What to work on » Transcribe the entries in full, keeping each word as it is.

### Source material ###

Lemma path_entries_elem l pe e :
  Forall2 (fun id e => es !! id = Some e) l pe -> e ∈ pe <-> exists id, id ∈ l /\ es !! id = Some e.
Proof.
  induction 1 as [|id e' l pe He Hf IH]; [set_solver|]. rewrite elem_of_cons, IH. split.
  - intros [->|(i & ? & ?)]; [exists id; by split; [left|]|exists i; by split; [right|]].
  - intros (i & [->|Hi]%elem_of_cons & Hie); [left; congruence|right; eauto].
Qed.

Lemma path_entries_NoDup l pe :
  Forall2 (fun id e => es !! id = Some e) l pe -> NoDup l -> NoDup pe.
Proof.
  intros Hf. assert (Entry_id <$> pe = l) as <-; [|apply NoDup_fmap_1].
  induction Hf as [|id e l pe He Hf IH]; [done|]. rewrite fmap_cons, IH. f_equal. by apply (sh_ids H).
Qed.

Lemma up_store_rtc x y :
  stored es root subtree x -> rtc (up es subtree) x y <-> rtc (store_edge es root subtree) x y.
Proof.
  intros Hx. split; intros Hr; induction Hr as [|x z y Hxz Hzy IH]; try apply rtc_refl;
    (eapply rtc_l; [by apply (up_store_edge es root subtree)|]); apply IH.
  - by eapply (stored_up _ _ _ (sh_closed H)).
  - by apply (sh_closed H x).
Qed.

(** The entries below the tips, found by [store_at]. *)
Lemma store_at_below tips :
  (forall t, t ∈ tips -> stored es root subtree t) ->
  exists acc, store_at inner root subtree tips = Some (Ok (sort_by (entry_leb height) acc)) /\ NoDup acc
    /\ forall e, e ∈ acc <-> exists id, es !! id = Some e
         /\ exists t, t ∈ tips /\ rtc (up es subtree) t id.
Proof.
  intros Ht. destruct (store_at_walk inner root subtree tips (sh_ids H)) as (acc & -> & Hnd & Hacc).
  exists acc. split; [done|]. split; [done|]. intros e. rewrite Hacc. split.
  - intros (id & He & _ & t & Hin & Hr). exists id. split; [done|]. exists t. split; [done|].
    apply up_store_rtc; [by apply Ht|done].
  - intros (id & He & t & Hin & Hr). exists id. split; [done|].
    assert (stored es root subtree id) as (e' & He' & Hs).
    { eapply stored_rtc; [|by apply (Ht t)|exact Hr]. apply (stored_up _ _ _ (sh_closed H)). }
    split; [congruence|]. exists t. split; [done|]. apply up_store_rtc; [by apply Ht|done].
Qed.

###

Reply »
Lemma path_entries_elem l pe e :
  Forall2 (fun id e => es !! id = Some e) l pe -> e ∈ pe <-> exists id, id ∈ l /\ es !! id = Some e.
Proof.
  induction 1 as [|id e' l pe He Hf IH]; [set_solver|]. rewrite elem_of_cons, IH. split.
  - intros [->|(i & ? & ?)]; [exists id; by split; [left|]|exists i; by split; [right|]].
  - intros (i & [->|Hi]%elem_of_cons & Hie); [left; congruence|right; eauto].
Qed.

Lemma path_entries_NoDup l pe :
  Forall2 (fun id e => es !! id = Some e) l pe -> NoDup l -> NoDup pe.
Proof.
  intros Hf. assert (Entry_id <$> pe = l) as <-; [|apply NoDup_fmap_1].
  induction Hf as [|id e l pe He Hf IH]; [done|]. rewrite fmap_cons, IH. f_equal. by apply (sh_ids H).
Qed.

Lemma up_store_rtc x y :
  stored es root subtree x -> rtc (up es subtree) x y <-> rtc (store_edge es root subtree) x y.
Proof.
  intros Hx. split; intros Hr; induction Hr as [|x z y Hxz Hzy IH]; try apply rtc_refl;
    (eapply rtc_l; [by apply (up_store_edge es root subtree)|]); apply IH.
  - by eapply (stored_up _ _ _ (sh_closed H)).
  - by apply (sh_closed H x).
Qed.

(** The entries below the tips, found by [store_at]. *)
Lemma store_at_below tips :
  (forall t, t ∈ tips -> stored es root subtree t) ->
  exists acc, store_at inner root subtree tips = Some (Ok (sort_by (entry_leb height) acc)) /\ NoDup acc
    /\ forall e, e ∈ acc <-> exists id, es !! id = Some e
         /\ exists t, t ∈ tips /\ rtc (up es subtree) t id.
Proof.
  intros Ht. destruct (store_at_walk inner root subtree tips (sh_ids H)) as (acc & -> & Hnd & Hacc).
  exists acc. split; [done|]. split; [done|]. intros e. rewrite Hacc. split.
  - intros (id & He & _ & t & Hin & Hr). exists id. split; [done|]. exists t. split; [done|].
    apply up_store_rtc; [by apply Ht|done].
  - intros (id & He & t & Hin & Hr). exists id. split; [done|].
    assert (stored es root subtree id) as (e' & He' & Hs).
    { eapply stored_rtc; [|by apply (Ht t)|exact Hr]. apply (stored_up _ _ _ (sh_closed H)). }
    split; [congruence|]. exists t. split; [done|]. apply up_store_rtc; [by apply Ht|done].
Qed.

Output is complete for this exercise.